On any day in Green Bay’s locker room, you can find starting tackle David Bakhtiari, who introduced the game to the team, rounding up players for a Settlers get-together that night—and there’s no shortage of willing participants. But players may not know what they are in for. Backup quarterback Matt Flynn said he was interested in the game because it was “a nonviolent version of Risk,” referring to Parker Brothers’ notoriously lengthy game of world domination. But Flynn said the players take it so seriously that when he stopped by to play for the first time after a win last month, he was shocked by what happened when he attempted to turn on some celebratory music.

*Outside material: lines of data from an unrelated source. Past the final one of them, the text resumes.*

(** A store survives a restart: opening a database that holds [log] and
    the identity [id], without faults, returns [id] and leaves the log as it
    was, so positions issued for [id] and its log keep their meaning. *)
Theorem reopen_keeps_store has_parent fresh db log id p :
  represents db log → Z.of_nat (length log) ≤ i64_max → identity_stored id db → ¬ faulty p →
  let '(r, c) := initialize_connection has_parent "ok" fresh (mkConn db None p) in
  r = Ok id ∧ represents (committed c) log.
Proof.
  intros Hrep Hlen Hid Hp. rewrite (surjective_pairing (initialize_connection _ _ _ _)).
  destruct (initialize_connection_wp has_parent "ok" fresh db p) as (_ & Hev & Hmd & Hr).
  destruct Hid as [(v & Hv & Hpv) (t & Ht & Hof)].
  destruct (initialize_connection has_parent "ok" fresh _) as [[id'|e] c]; cbn in *.
  - destruct Hr as [Hr _]. split.
    + f_equal. apply (identity_unique id' id (committed c)); [done|].
      split; [exists v|exists t]; (split; [by eapply lookup_weaken|done]).
    + destruct Hrep as [Hrows Hnd Hl]. split; [|done|done]. by rewrite Hev.
  - exfalso. destruct Hr as [?|[?|[Hu|Hi]]]; [done|done| |].
    + apply Hu. split; intros ? ?; simplify_map_eq; eauto.
    + by apply Hi, (represents_intact _ log).
Qed.

End replay.

(** ** Concrete runs *)

Section demo.
#[local] Existing Instances Demo.demo_kernel Demo.demo_laws.

Definition demo_event (id payload : string) : Demo.event :=
  Demo.mkEvent id "session" "actor" "action" "note" "0" payload "{}".
Definition demo_row (i : Z) (id payload : string) : StoredRow :=
  mkStoredRow i id "session" "actor" "action" "0" "note" payload "{}".
Definition demo_metadata : gmap string string :=
  {[ "schema_version" := "1"; "physical_store_id" := "store" ]}.
Definition demo_db : EventDb := mkEventDb demo_metadata [demo_row 0 "e0" "a"].
Definition demo_log : list Demo.event := [demo_event "e0" "a"].
Definition demo_query (cursor : option Demo.position) : Demo.query :=
  Demo.mkQuery (Some "session") None [] None cursor 10%N None.

Lemma demo_represents : represents (H := Demo.demo_kernel) demo_db demo_log.
Proof.
  split.
  - constructor; [reflexivity|constructor].
  - apply NoDup_singleton.
  - unfold i64_max. cbn. lia.
Qed.

Lemma demo_identity : identity_stored (H := Demo.demo_kernel) "store" demo_db.
Proof.
  split.
  - exists "1". split; [done|reflexivity].
  - exists "store". split; [done|reflexivity].
Qed.

(** Witness of C1: the commit fails with a busy database. *)
Lemma append_refines_log_witness :
  let '(r, c) := append_event (H := Demo.demo_kernel) "store" (demo_event "e1" "b") "epoch"
                   (mkConn demo_db None [None; None; None; None; Some (SqliteFailure DatabaseBusy)]) in
  working c = None ∧
  ((backend_error (H := Demo.demo_kernel) r ∧ committed c = demo_db ∧
    (faulty [None; None; None; None; Some (SqliteFailure DatabaseBusy)] ∨
     encode_row (H := Demo.demo_kernel) 0 (demo_event "e1" "b") = None ∨
     log_full (H := Demo.demo_kernel) demo_log)) ∨
   (r = (spec_append (H := Demo.demo_kernel) "store" "epoch" (demo_event "e1" "b") demo_log).1 ∧
    represents (H := Demo.demo_kernel) (committed c)
      (spec_append (H := Demo.demo_kernel) "store" "epoch" (demo_event "e1" "b") demo_log).2)).
Proof. apply (append_refines_log (H := Demo.demo_kernel)). exact demo_represents. Defined.

(** An instance. *)
Lemma append_then_get_and_retry_witness :
  let '(r, c) := append_event (H := Demo.demo_kernel) "store" (demo_event "e1" "b") "epoch"
                   (mkConn demo_db None []) in
  let stored := stored_at (H := Demo.demo_kernel) "store" "epoch" (1, demo_event "e1" "b") in
  r = Ok stored ∧
  (get_event (H := Demo.demo_kernel) "store" "e1" "epoch" c).1 = Ok (Some stored) ∧
  (append_event (H := Demo.demo_kernel) "store" (demo_event "e1" "b") "epoch" c).1 = Ok stored ∧
  represents (H := Demo.demo_kernel)
    (committed (append_event (H := Demo.demo_kernel) "store" (demo_event "e1" "b") "epoch" c).2)
    (demo_log ++ [demo_event "e1" "b"]).
Proof.
  apply (append_then_get_and_retry (H := Demo.demo_kernel) "store" "epoch" (demo_event "e1" "b")
           demo_db demo_log []);
    [exact demo_represents|reflexivity|discriminate|reflexivity|apply not_faulty_nil].
Defined.

(** Witness of C2. *)
Lemma query_refines_log_witness :
  let '(r, c) := query_events (H := Demo.demo_kernel) "store" (demo_query None) "epoch"
                   (mkConn demo_db None []) in
  represents (H := Demo.demo_kernel) (committed c) demo_log ∧ working c = None ∧
  (r = spec_query (H := Demo.demo_kernel) "store" "epoch" (demo_query None) demo_log ∨
   (backend_error (H := Demo.demo_kernel) r ∧
    (faulty ([] : list (option SqliteError)) ∨ log_full (H := Demo.demo_kernel) demo_log))).
Proof. apply (query_refines_log (H := Demo.demo_kernel)). exact demo_represents. Defined.

(** An instance. *)
Lemma foreign_cursor_rejected_witness :
  is_ok (query_events (H := Demo.demo_kernel) "store" (demo_query (Some ("store", "old epoch", 1)))
           "epoch" (mkConn demo_db None [])).1 = false.
Proof.
  apply (foreign_cursor_rejected (H := Demo.demo_kernel) "store" "epoch" "store" "old epoch" 1
           (demo_query (Some ("store", "old epoch", 1))) demo_db demo_log []);
    [exact demo_represents|discriminate|reflexivity].
Defined.

(** An instance. *)
Lemma reopen_keeps_store_witness :
  let '(r, c) := initialize_connection (H := Demo.demo_kernel) true "ok" "other"
                   (mkConn demo_db None []) in
  r = Ok "store" ∧ represents (H := Demo.demo_kernel) (committed c) demo_log.
Proof.
  apply (reopen_keeps_store (H := Demo.demo_kernel));
    [exact demo_represents|unfold i64_max; cbn; lia|exact demo_identity|apply not_faulty_nil].
Defined.

(** Witness of C9: the demonstration store opens, since nothing speaks against it. *)
Lemma open_iff_intact_witness :
  let '(r, c) := initialize_connection (H := Demo.demo_kernel) true "ok" "fresh" (mkConn demo_db None []) in
  is_ok r = true ∧ events (committed c) = events demo_db ∧
  ∀ id, r = Ok id → identity_stored id (committed c).
Proof.
  pose proof (open_iff_intact (H := Demo.demo_kernel) true "ok" "fresh"%string demo_db []) as Ho.
  destruct (initialize_connection _ _ _ _) as [r c]. destruct Ho as (He & _ & Hid & used & Hu & Hiff).
  split; [|by split]. apply Hiff. symmetry in Hu. apply app_nil in Hu as [-> _].
  split; [apply not_faulty_nil|]. split; [done|]. split.
  - destruct demo_identity as [(v & Hv & Hpv) (t & Ht & Hof)].
    split; intros ? Hl; [rewrite Hv in Hl|rewrite Ht in Hl]; injection Hl as <-; [done|by eexists].
  - apply (represents_intact (H := Demo.demo_kernel) demo_db demo_log demo_represents). unfold i64_max. cbn. lia.
Defined.
End demo.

“I was just trying to play some music—some Pearl Jam, and [Bakhtiari] wouldn’t let me. He wanted to hear the players talk and strategize. He was very serious,” Flynn said. “They take it to a different level.”
In this data, one observation quickly becomes clear: According to the users of BoardGameGeek, games get better as children get older. Games for a 3-year-old average a rating of just above 5, whereas games for a 10-year-old average a rating above 6, for example. This isn’t surprising — games get more intricate, strategies more complex, play more engrossing. But there are quality games to be played at any age. To consider games that are fairly tried and true, I’ll restrict this analysis to those with at least 100 user ratings. This leaves us with 2,849 games recommended for children ages 3 to 10.

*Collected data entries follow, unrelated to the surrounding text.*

(* ===== verification/Pipeline.v ===== *)
(** * The event pipeline

    Models [PipelineAdapter::dispatch] of [orbitrelay-server/src/pipeline.rs]:
    a batch of events is persisted through the EventStore port and then
    published on the event bus.  The bus is a parameter; the store is any
    implementation that satisfies [EventStorePortLaws]. *)

From S2P Require Import Prelude Kernel Sql EventStore EventLog EventReplay.

(** [orbitrelay_sync::EventBus]: publishing one event. *)
Class EventBus `{Kernel} (B : Type) := {
  BusError : Type;
  bus_publish : Event → B → result BusError () * B
}.

(** [PipelineError::new] *)
Record PipelineError := mkPipelineError { pipeline_detail : string }.

Section pipeline.
Context `{Kernel, !KernelLaws}.
Context {St B : Type} `{!EventStorePort St, !EventBus B}.

Definition persistence_failed (e : Event) : PipelineError :=
  mkPipelineError ("event persistence failed for `" +:+ to_text (event_id e) +:+ "`").
Definition publication_failed (e : Event) : PipelineError :=
  mkPipelineError ("event publication failed for `" +:+ to_text (event_id e) +:+ "`").

(** The two loops of [dispatch]. *)
Fixpoint persist_all (events : list Event) (st : St) : result PipelineError () * St :=
  match events with
  | [] => (Ok (), st)
  | e :: rest =>
      match port_append e st with
      | (Ok _, st') => persist_all rest st'
      | (Err _, st') => (Err (persistence_failed e), st')
      end
  end.

Fixpoint publish_all (events : list Event) (b : B) : result PipelineError () * B :=
  match events with
  | [] => (Ok (), b)
  | e :: rest =>
      match bus_publish e b with
      | (Ok _, b') => publish_all rest b'
      | (Err _, b') => (Err (publication_failed e), b')
      end
  end.

(** [PipelineAdapter::dispatch] *)
Definition dispatch (events : list Event) (st : St) (b : B)
    : result PipelineError () * (St * B) :=
  match persist_all events st with
  | (Err e, st') => (Err e, (st', b))
  | (Ok _, st') => let '(r, b') := publish_all events b in (r, (st', b'))
  end.

(** ** Properties *)

(** The event is in the log, under its identity. *)
Definition stored_in (log : list Event) (e : Event) : Prop :=
  ∃ i, log_find (event_id e) log = Some (i, e).

Lemma log_find_app id log more p :
  log_find id log = Some p → log_find id (log ++ more) = Some p.
Proof.
  intros Hf. induction more as [|e more IH] using rev_ind; [by rewrite app_nil_r|].
  unfold log_find in *. rewrite app_assoc, indexed_snoc.
  revert IH. generalize (indexed (log ++ more)). intros l.
  induction l as [|x l IHl]; [done|]. cbn. by case_match.
Qed.

Lemma stored_in_prefix log log' e : log `prefix_of` log' → stored_in log e → stored_in log' e.
Proof. intros [more ->] [i Hi]. exists i. by apply log_find_app. Qed.

Lemma spec_append_Ok store_id epoch e log s :
  (spec_append store_id epoch e log).1 = Ok s → stored_in (spec_append store_id epoch e log).2 e.
Proof.
  unfold spec_append, stored_in. destruct (log_find _ _) as [[i e']|] eqn:Hf.
  - case_decide as He; [|done]. subst. intros _. by exists i.
  - intros _. exists (Z.of_nat (length log)). by apply log_find_snoc.
Qed.

Context (store_id epoch : EntityId) (holds : St → list Event → Prop) (calm : St → Prop).
Context `{!EventStorePortLaws St store_id epoch holds calm}.

Lemma port_append_log st log e :
  holds st log →
  ∃ more, holds (port_append e st).2 (log ++ more) ∧ more ⊆ [e] ∧
          (is_ok (port_append e st).1 = true → stored_in (log ++ more) e).
Proof.
  intros Hst. destruct (law_append st log e Hst) as [_ [([m Hb] & Hh & _)|(Hr & Hh)]].
  - exists []. rewrite app_nil_r. split; [done|]. split; [set_solver|]. by destruct Hb as [->| ->].
  - rewrite Hr. assert (∃ more, (spec_append store_id epoch e log).2 = log ++ more ∧ more ⊆ [e]) as (more & Heq & Hm).
    { unfold spec_append. destruct (log_find _ _) as [[i e']|]; [|by exists [e]].
      exists []. rewrite app_nil_r. split; [by case_decide|set_solver]. }
    exists more. rewrite Heq in Hh. split; [done|]. split; [done|].
    destruct (spec_append store_id epoch e log).1 as [s|] eqn:Hs; [|done].
    intros _. rewrite <- Heq. by eapply spec_append_Ok.
Qed.

Lemma persist_all_log events : ∀ st log,
  holds st log →
  let '(r, st') := persist_all events st in
  ∃ more, holds st' (log ++ more) ∧ more ⊆ events ∧
    match r with
    | Ok _ => Forall (stored_in (log ++ more)) events
    | Err err => ∃ done e rest, events = done ++ e :: rest ∧ Forall (stored_in (log ++ more)) done ∧
                                Err err = Err (persistence_failed e) :> result PipelineError ()
    end.
Proof.
  induction events as [|e events IH]; intros st log Hst; cbn [persist_all].
  - exists []. by rewrite app_nil_r.
  - destruct (port_append_log st log e Hst) as (more1 & Hh & Hm & Hs).
    destruct (port_append e st) as [[s|err] st1]; cbn in *; cycle 1.
    { exists more1. split; [done|]. split; [intros x Hx%Hm; by apply list_elem_of_singleton in Hx as ->; left|].
      by exists [], e, events. }
    specialize (IH st1 _ Hh). destruct (persist_all events st1) as [r st2].
    destruct IH as (more2 & Hh2 & Hm2 & Hr). exists (more1 ++ more2). rewrite app_assoc.
    assert (stored_in ((log ++ more1) ++ more2) e) as He
      by (eapply stored_in_prefix; [by eexists|by apply Hs]).
    split; [done|]. split.
    { intros x [Hx%Hm|Hx%Hm2]%elem_of_app; [apply list_elem_of_singleton in Hx as ->; by left|by right]. }
    destruct r as [|err]; [by constructor|].
    destruct Hr as (done & e' & rest & -> & Hall & ?). exists (e :: done), e', rest. by split_and!; [|constructor|].
Qed.

(** The bus has accepted these events, one after the other. *)
Inductive published : list Event → B → B → Prop :=
| published_nil b : published [] b b
| published_cons e events b b1 b2 :
    bus_publish e b = (Ok (), b1) → published events b1 b2 → published (e :: events) b b2.

(** A batch was sent to the bus: all of it, or up to an event that the bus refused. *)
Inductive sent (events : list Event) (b : B) : result PipelineError () → B → Prop :=
| sent_all b' : published events b b' → sent events b (Ok ()) b'
| sent_until done e rest b1 b' err :
    events = done ++ e :: rest → published done b b1 → bus_publish e b1 = (Err err, b') →
    sent events b (Err (publication_failed e)) b'.

Lemma publish_all_sent events : ∀ b, let '(r, b') := publish_all events b in sent events b r b'.
Proof.
  induction events as [|e events IH]; intros b; cbn [publish_all]; [apply sent_all; constructor|].
  destruct (bus_publish e b) as [[[]|err] b1] eqn:He.
  - specialize (IH b1). destruct (publish_all events b1) as [r b'].
    destruct IH as [b' Hp|done e' rest b2 b' err' -> Hp Hf].
    + apply sent_all. by econstructor.
    + eapply (sent_until _ _ (e :: done)); [done|by econstructor|done].
  - by eapply (sent_until _ _ []); [|constructor|].
Qed.

(** C30. A batch is published only when all of it is stored.  After a dispatch
    the store holds an extension of its log by events of the batch, and either
    storing has failed at an event, with the events before it stored, the error
    that names it and the bus untouched; or every event of the batch is in the
    log under its identity, and the bus has accepted the batch in order, all of
    it when the dispatch succeeds, and otherwise up to the event that it refused
    and that the error names. *)
Theorem dispatch_stores_before_publishing events st b log :
  holds st log →
  let '(r, (st', b')) := dispatch events st b in
  ∃ more, holds st' (log ++ more) ∧ more ⊆ events ∧
    ((b' = b ∧ ∃ done e rest, events = done ++ e :: rest ∧ Forall (stored_in (log ++ more)) done ∧
                              r = Err (persistence_failed e)) ∨
     (Forall (stored_in (log ++ more)) events ∧ sent events b r b')).
Proof.
  intros Hst. unfold dispatch. pose proof (persist_all_log events st log Hst) as Hp.
  destruct (persist_all events st) as [[[]|err] st']; destruct Hp as (more & Hh & Hm & Hr).
  - pose proof (publish_all_sent events b) as Hb. destruct (publish_all events b) as [r b'].
    exists more. split_and!; [done|done|]. by right.
  - exists more. split_and!; [done|done|]. by left.
Qed.

End pipeline.

Section demo.
#[local] Existing Instances Demo.demo_kernel Demo.demo_laws.

(** A bus that records what is published. *)
#[local] Instance demo_bus : EventBus (H := Demo.demo_kernel) (list Demo.event) :=
  {| BusError := (); bus_publish e b := (Ok (), b ++ [e]) |}.
#[local] Instance demo_port : EventStorePort (H := Demo.demo_kernel) (conn EventDb SqliteError) :=
  sqlite_port (H := Demo.demo_kernel) "store" "epoch".

(** Witness of C30. *)
Lemma dispatch_stores_before_publishing_witness :
  let events := [demo_event "e1" "b"; demo_event "e2" "c"] in
  let '(r, (st', b')) := dispatch (H := Demo.demo_kernel) events (mkConn demo_db None []) [] in
  r = Ok () ∧ b' = events ∧
  ∃ more, sqlite_holds (H := Demo.demo_kernel) st' (demo_log ++ more) ∧ more ⊆ events ∧
    ((b' = [] ∧ ∃ done e rest, events = done ++ e :: rest ∧
                  Forall (stored_in (H := Demo.demo_kernel) (demo_log ++ more)) done ∧
                  r = Err (persistence_failed (H := Demo.demo_kernel) e)) ∨
     (Forall (stored_in (H := Demo.demo_kernel) (demo_log ++ more)) events ∧
      sent (H := Demo.demo_kernel) events [] r b')).
Proof.
  pose proof (dispatch_stores_before_publishing (H := Demo.demo_kernel) "store" "epoch"
           sqlite_holds sqlite_calm
           (EventStorePortLaws0 := sqlite_port_laws (H := Demo.demo_kernel) "store" "epoch")
           [demo_event "e1" "b"; demo_event "e2" "c"] (mkConn demo_db None []) [] demo_log
           (conj eq_refl demo_represents)) as Hd.
  split; [reflexivity|]. split; [reflexivity|]. exact Hd.
Defined.
End demo.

You’ll find a range of breast-related mishaps in video games, from over-stuffed, rigid lumps that protrude from the chest like a fist through a wall, to the comically large hooters favoured by fighting games and RPGs, often set in a parallel universe where breasts have the power to wobble violently, completely of their own accord, like a couple of drunken jellyfish in a mosh pit.
I didn’t see my laptop being taken and I was not confronted or assaulted by the thieves – but it was a shocking intrusion. I felt vulnerable and stupid, and for a few days, it ate away at my sense of control and security. What really got to me were the little things. I’d just downloaded a bunch of photos of our family Christmas, and there were emails I’d saved from friends and relatives, some of whom are no longer with us. There were sound files of incredible interviews, there was a document full of things I’d learned and studied about autism; things to help me with my son.
The stories Allen could tell probably wouldn't surprise Dr. Kishonna Gray. Dr. Gray is an Assistant Professor at Eastern Kentucky University's School of Justice Studies, and the founder and director of EKU's Critical Gaming Lab, a hub for researching the immersive online environments within console gaming. She studies gaming and harassment from the player's point of view.
Here’s an exercise: The next time you hear someone talking about algorithms, replace the term with “God” and ask yourself if the meaning changes. Our supposedly algorithmic culture is not a material phenomenon so much as a devotional one, a supplication made to the computers people have allowed to replace gods in their minds, even as they simultaneously claim that science has made us impervious to religion.